The revelation came in the form of a November 5 letter from Roger Andoh, Chief Operating Officer of the CDC’s Agency for Toxic Substances & Disease Registry (ATSDR), in response to a September Freedom of Information Act (FOIA) request by attorney Elizabeth Brehm.

Brehm, whose firm Siri & Glimstad lists vaccine injury and exemptions among its specialties, had requested “documents reflecting any documented case of an individual who: (1) never received a COVID-19 vaccine; (2) was infected with COVID-19 once, recovered, and then later became infected again; and (3) transmitted SARS-CoV-2 to another person when reinfected.”

“A search of our records failed to reveal any documents pertaining to your request,” Andoh replied. “The CDC Emergency Operations Center (EOC) conveyed that this information is not collected.”

While the answer on its own does not establish that no such cases exist, or could not happen in the future, critics of the federal government’s COVID response take it as another indicator of federal health authorities’ disinterest in information that could undermine their chosen policies, chiefly the COVID-19 vaccines developed under the Trump administration’s Operation Warp Speed initiative. 

In September, White House COVID-19 czar Dr. Anthony Fauci admitted that “I don’t have a really firm answer to you on” why those who have already had COVID should get vaccinated for it, but it was “something that we’re going to have to discuss.” Many Americans assumed such discussions were already well underway.

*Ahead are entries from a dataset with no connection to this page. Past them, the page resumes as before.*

(* ===== verification/LibcHeapProps.v ===== *)
(** The mspace allocator of [kernel::LibcHeapService]: the free list and the
    blocks of every mspace partition its arena, allocation is first fit, and the
    statistics are the true ones; then [malloc]: its blocks over every run, and
    reallocation. *)
From S2P Require Import Prelude Ranges OrderedMap SharedBacking FreeList GuestMemory GuestMemoryMap.
From S2P Require Import GuestMemoryOps GuestMemoryData GuestMemoryWrite GuestMemoryCopy.
From S2P Require Import GuestMemoryInit GuestMemoryRuns GuestBlocks LibcHeap.

Implicit Types (h : LibcHeapService) (ms : Mspace) (m : GuestMemory).

(** ** Sums over ordered maps *)

Section sums.
Context {V : Type} (w : V -> Z).
Implicit Types (l : list (Z * V)).

Definition om_sum l : Z := foldr (fun e acc => w e.2 + acc) 0 l.

Lemma om_sum_app l1 l2 : om_sum (l1 ++ l2) = om_sum l1 + om_sum l2.
Proof. unfold om_sum. induction l1 as [|e l1 IH]; simpl; lia. Qed.

Lemma om_sum_emplace k v l : om_find k l = None -> om_sum (om_emplace k v l) = om_sum l + w v.
Proof.
  intros Hn. unfold om_emplace. rewrite Hn. pose proof (om_split_eq k l) as Happ.
  destruct (split_while _ l) as [b e]. simpl in Happ. subst l. rewrite !om_sum_app. simpl. lia.
Qed.

Lemma om_erase_absent k l : om_find k l = None -> om_erase k l = l.
Proof.
  rewrite om_find_None. intros Hn. unfold om_erase. induction l as [|e l IH]; [done|].
  rewrite filter_cons, decide_True by (apply Hn, list_elem_of_here). f_equal. apply IH.
  intros e' He'. apply Hn, elem_of_cons. by right.
Qed.

Lemma om_update_absent k f l : om_find k l = None -> om_update k f l = l.
Proof.
  rewrite om_find_None. intros Hn. unfold om_update. rewrite <- (list_fmap_id l) at 2.
  apply list_fmap_ext. intros i e He%list_elem_of_lookup_2. specialize (Hn e He).
  by replace (e.1 =? k) with false by lia.
Qed.

(** The rest of a sorted map does not contain the key of its head. *)
Lemma om_sorted_head e l : om_sorted (e :: l) -> om_find e.1 l = None.
Proof.
  intros [_ Hlt]%om_sorted_cons. apply om_find_None. intros e' He'. specialize (Hlt _ He'). lia.
Qed.

Lemma om_sum_erase k v l : om_sorted l -> om_find k l = Some v -> om_sum (om_erase k l) = om_sum l - w v.
Proof.
  induction l as [|e l IH]; [done|]. intros Hs. rewrite om_find_cons. unfold om_erase. rewrite filter_cons.
  destruct (decide (e.1 = k)) as [Heq|Hne].
  - intros [= <-]. rewrite decide_False by naive_solver. subst k.
    change (filter _ l) with (om_erase e.1 l). rewrite om_erase_absent by (by apply om_sorted_head).
    simpl. lia.
  - intros Hf. rewrite decide_True by done. simpl. unfold om_erase in IH. rewrite IH; [lia| |done].
    by apply om_sorted_cons in Hs as [? _].
Qed.

Lemma om_sum_update k f v l :
  om_sorted l -> om_find k l = Some v -> om_sum (om_update k f l) = om_sum l - w v + w (f v).
Proof.
  induction l as [|e l IH]; [done|]. intros Hs. rewrite om_find_cons. unfold om_update. rewrite fmap_cons.
  change ((fun e0 => if e0.1 =? k then (e0.1, f e0.2) else e0) <$> l) with (om_update k f l).
  case_decide as Hk.
  - intros [= <-]. subst k. rewrite om_update_absent by (by apply om_sorted_head).
    rewrite Z.eqb_refl. simpl. lia.
  - intros Hf. replace (e.1 =? k) with false by lia. simpl. rewrite IH; [lia| |done].
    by apply om_sorted_cons in Hs as [? _].
Qed.

Lemma om_sum_nonneg l : (forall e, e ∈ l -> 0 <= w e.2) -> 0 <= om_sum l.
Proof.
  induction l as [|e l IH]; simpl; intros Hp; [done|].
  pose proof (Hp e (list_elem_of_here _ _)).
  assert (0 <= om_sum l) by (apply IH; intros; apply Hp, elem_of_cons; by right).
  unfold om_sum in *. lia.
Qed.
End sums.

Lemma om_update_elem {V} k (v : V) l e :
  e ∈ om_update k (fun _ => v) l <->
  (e ∈ l /\ e.1 <> k) \/ (e = (k, v) /\ exists v0, (k, v0) ∈ l).
Proof.
  unfold om_update. rewrite list_elem_of_fmap. split.
  - intros ([k0 v0] & -> & Hin). simpl. destruct (k0 =? k) eqn:E.
    + assert (k0 = k) as -> by lia. right. eauto.
    + left. split; [done|simpl; lia].
  - intros [[Hin Hne]|[-> (v0 & Hin)]].
    + exists e. split; [by replace (e.1 =? k) with false by lia|done].
    + exists (k, v0). simpl. by rewrite Z.eqb_refl.
Qed.

(** The total size of disjoint ranges fits into their bounds. *)
Lemma fl_sum_bound {V} `{Sized V} lo hi (l : list (Z * V)) :
  lo <= hi -> ranges_ok lo hi l -> 0 <= om_sum size_of l <= hi - lo.
Proof.
  revert lo. induction l as [|e l IH]; intros lo Hle Hok; [simpl; lia|].
  apply ranges_ok_cons in Hok as ((V1 & V2 & V3) & Hok & Hb).
  destruct (IH (iend e)) as [I1 I2]; [lia| |].
  - destruct Hok as [Hs Hv]. split; [done|]. rewrite Forall_forall in *. intros x Hx.
    destruct (Hv x Hx) as (X1 & X2 & X3). specialize (Hb x Hx). unfold before in Hb. by split_and!.
  - unfold iend in *. simpl in *. change (om_sum size_of (e :: l)) with (size_of e.2 + om_sum size_of l).
    lia.
Qed.

(** ** The free list *)

Section freelist.
Context (lo hi : Z) (Hlo : 0 <= lo) (Hhi : hi <= u64_max).
Context (l : list (Z * Z)) (Hok : fl_ok 1 lo hi l).

Lemma mspace_take_spec start range_size address size :
  (start, range_size) ∈ l -> start <= address -> 0 < size -> address + size <= start + range_size ->
  fl_ok 1 lo hi (mspace_take start range_size address size l) /\
  forall a, covered (mspace_take start range_size address size l) a <->
            covered l a /\ ~ address <= a < address + size.
Proof.
  intros Hin Hs Hsz He. set (r := (start, range_size)) in *.
  pose proof (fl_valid _ _ _ _ Hok r Hin) as (V1 & V2 & V3). unfold iend, size_of, Z_sized in V3. simpl in V1, V2, V3.
  unfold size_of, Z_sized in V2, V3.
  destruct (carve_window 1 lo hi l r (fun n => n) address size) as (C1 & C2 & C3); try done; try lia.
  set (l3 := if _ <? _ then _ else _) in *.
  assert (Hfresh : forall x, start < x <= start + range_size -> om_find x l = None).
  { intros x Hx. apply om_find_None. intros e Hel Heq.
    destruct (fl_apart _ _ _ _ e r Hok Hel Hin) as [Hap|Hap];
      pose proof (fl_valid _ _ _ _ Hok e Hel) as (Q1 & Q2 & Q3);
      unfold iend, r in *; simpl in *; unfold size_of, Z_sized in *; lia. }
  assert (Hel : forall e, e ∈ mspace_take start range_size address size l <-> e ∈ l3).
  { intros e. rewrite C3, leftovers_elem. unfold mspace_take.
    rewrite !(sub64_small address start) by lia. rewrite (add64_small address) by lia.
    rewrite !(sub64_small range_size) by lia. rewrite sub64_small by lia.
    unfold r, iend. simpl. unfold size_of, Z_sized.
    replace (range_size - (address - start) - size) with (start + range_size - address - size) by lia.
    destruct (address - start =? 0) eqn:E1, (start + range_size - address - size =? 0) eqn:E2;
      cbn [negb andb]; rewrite ?om_update_elem;
      rewrite ?om_emplace_elem by (rewrite ?om_find_erase; try case_decide; try done; apply Hfresh; lia);
      rewrite ?om_erase_elem; (split; [intros He'|intros He']).
    all: repeat match goal with
      | H : _ \/ _ |- _ => destruct H
      | H : _ /\ _ |- _ => destruct H
      | H : exists _, _ |- _ => destruct H
      end; subst; simpl in *; try lia; try tauto.
    all: try (left; split; [done|lia]).
    all: try (right; left; split; [lia|f_equal; lia]).
    all: try (right; right; split; [lia|f_equal; lia]).
    all: try (right; split; [f_equal; lia|exists range_size; by try right]).
    all: try (left; f_equal; lia).
    all: try (left; split; [by left|simpl; lia]).
    right. split; [done|]. exists range_size. apply om_emplace_elem; [apply Hfresh; lia|by right]. }
  assert (Hsorted : om_sorted (mspace_take start range_size address size l)).
  { unfold mspace_take. repeat split_match;
      repeat first [apply om_update_sorted|apply om_emplace_sorted|apply om_erase_sorted]; apply Hok. }
  split.
  - eapply fl_sub; [exact C1|done|]. intros e. by rewrite Hel.
  - intros a. rewrite <- C2. unfold covered. by setoid_rewrite Hel.
Qed.

(** Returning a window that no free range touches: it is merged with the range
    that ends where it starts and the one that starts where it ends. *)
Section give_back.
Context (address size : Z) (Ha : lo <= address) (Hsz : 0 < size) (He : address + size <= hi).
Context (Hclear : forall e, e ∈ l -> iend e <= address \/ address + size <= istart e).

(** The state of [AddFreeRange] after each of its two merges: the window is now
    [x, x + n), the list [f], and [abs] has been absorbed. *)
Record merging (x n : Z) (f abs : list (Z * Z)) : Prop := {
  mg_sorted : om_sorted f;
  mg_bounds : lo <= x /\ 0 < n /\ x + n <= hi;
  mg_window : forall a, x <= a < x + n <-> address <= a < address + size \/ covered abs a;
  mg_elems : forall e, e ∈ l <-> e ∈ f \/ e ∈ abs;
  mg_left : forall e, e ∈ f -> iend e + 1 <= x \/ address + size <= istart e
}.

Lemma erase_absorbed e0 e : e0 ∈ l -> e ∈ l <-> e ∈ om_erase (istart e0) l \/ e ∈ [e0].
Proof.
  intros H0. rewrite (fl_erase_elem 1 lo hi l e0 e Hok H0), list_elem_of_singleton. split.
  - intros H1. destruct (decide (istart e = istart e0)) as [Heq|]; [right|by left].
    by eapply fl_unique.
  - intros [[? _]| ->]; done.
Qed.

Lemma merge_left :
  let '(b, n) := lower_split address l in
  let '(x, s, f) := match last b with
    | Some previous =>
        if (previous.1 + previous.2)%u64 =? address
        then (previous.1, (size + previous.2)%u64, om_erase previous.1 l) else (address, size, l)
    | None => (address, size, l)
    end in
  exists abs, merging x s f abs /\ x + s = address + size /\ (forall e, e ∈ n -> e ∈ f).
Proof.
  pose proof (fl_split 1 lo hi l address ltac:(lia) Hok) as Hsp.
  destruct (lower_split address l) as [b n] eqn:Els. destruct Hsp as (Happ & Hb & Hn).
  pose proof (fl_ranges_ok 1 lo hi l ltac:(lia) Hok) as Hro.
  assert (Hrb : ranges_ok lo hi b) by (rewrite Happ in Hro; by apply ranges_ok_app in Hro as (? & _ & _)).
  assert (Hnone : (forall e, e ∈ b -> iend e <> address) ->
    exists abs, merging address size l abs /\ address + size = address + size /\
      (forall e, e ∈ n -> e ∈ l)).
  { intros Hno. exists []. split_and!; [split|done|].
    - apply Hok.
    - lia.
    - intros a. split; [by left|]. intros [?|(e & ?%elem_of_nil & _)]; done.
    - intros e. split; [by left|]. intros [?|?%elem_of_nil]; done.
    - intros e Hel. destruct (Hclear e Hel) as [Hle|]; [left|by right].
      pose proof (ro_valid_elem _ _ _ _ Hro Hel) as (V1 & V2 & V3).
      rewrite Happ in Hel. apply elem_of_app in Hel as [Hel|Hel]; [specialize (Hno e Hel); lia|].
      specialize (Hn e Hel). unfold iend in *. lia.
    - intros e Hel. rewrite Happ. apply elem_of_app. by right. }
  destruct (last b) as [p|] eqn:El.
  - pose proof (last_Some_elem_of _ _ El) as Hpb.
    assert (Hp : p ∈ l) by (rewrite Happ; apply elem_of_app; by left).
    pose proof (ro_valid_elem _ _ _ _ Hro Hp) as (V1 & V2 & V3).
    assert (Hie : iend p = p.1 + p.2) by done. simpl in V1, V2.
    unfold size_of, Z_sized in V2. rewrite add64_small by lia. destruct (p.1 + p.2 =? address) eqn:E.
    + rewrite add64_small by lia.
      exists [p]. split_and!; [split| |].
      * apply om_erase_sorted, Hok.
      * lia.
      * intros a. unfold covered. split.
        -- intros Hx. destruct (decide (address <= a < address + size)); [by left|right].
           exists p. split; [apply list_elem_of_here|]. unfold inside. simpl. lia.
        -- intros [Hx|(e & ->%list_elem_of_singleton & Hin)]; [lia|].
           unfold inside in Hin. simpl in Hin. lia.
      * intros e. by apply (erase_absorbed p).
      * intros e [Hne Hel]%om_erase_elem. destruct (Hclear e Hel) as [Hle|]; [left|by right].
        destruct (fl_apart _ _ _ _ e p Hok Hel Hp Hne) as [Hap|Hap]; [exact Hap|].
        apply (ro_valid_elem _ _ _ _ Hro) in Hel as (Q1 & Q2 & Q3). unfold iend in *. simpl in *. lia.
      * lia.
      * intros e Hel. apply om_erase_elem. specialize (Hn e Hel). specialize (Hb p Hpb). simpl in Hn, Hb.
        split; [lia|]. rewrite Happ. apply elem_of_app. by right.
    + apply Hnone. intros e Hel Heq. pose proof (last_nearest _ _ _ _ _ Hrb El Hel).
      destruct (Hclear p Hp) as [|Hcl]; [lia|]. specialize (Hb p Hpb). lia.
  - apply Hnone. apply last_None in El. subst b. by intros e ?%elem_of_nil.
Qed.

(** Storing the merged window. *)
Lemma merging_store x n f abs :
  merging x n f abs -> (forall e, e ∈ f -> iend e + 1 <= x \/ x + n + 1 <= istart e) ->
  fl_ok 1 lo hi (om_set x n f) /\
  forall a, covered (om_set x n f) a <-> covered l a \/ address <= a < address + size.
Proof.
  intros [M1 (M2 & M3 & M4) M5 M6 M7] Hsep.
  assert (Hfresh : om_find x f = None).
  { apply om_find_None. intros e Hel Heq.
    assert (Hell : e ∈ l) by (apply M6; by left).
    pose proof (fl_valid _ _ _ _ Hok e Hell) as (Q1 & Q2 & Q3).
    destruct (Hsep e Hel); unfold iend in *; simpl in *; lia. }
  unfold om_set. rewrite Hfresh.
  destruct (fl_merge 1 lo hi l f abs (x, n) (address, size)) as [F1 F2];
    [lia|done|done|done| |done|done|by split].
  unfold valid_in, iend. simpl. unfold size_of, Z_sized. lia.
Qed.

The conservative Brownstone Institute has compiled 123 research studies finding that COVID immunity from prior infection “is equal to or more robust and superior to existing vaccine,” yet the federal government and the mainstream press are heavily invested in the narrative that natural immunity is unreliable and the vaccines are the only true protection against COVID.

Studies have found that vaccine-induced COVID protection wanes around six months (or potentially sooner). In October the U.S. Food & Drug Administration (FDA) announced it was expanding emergency-use authorization for booster shots at six months after the Pfizer and Moderna vaccines, and two months after the Johnson & Johnson vaccine. A Pfizer-funded study published in The Lancet last month found that at six months, the Pfizer shot’s effectiveness against infection drops to 47%, and that its effectiveness against the Delta variant drops to 53% after four months.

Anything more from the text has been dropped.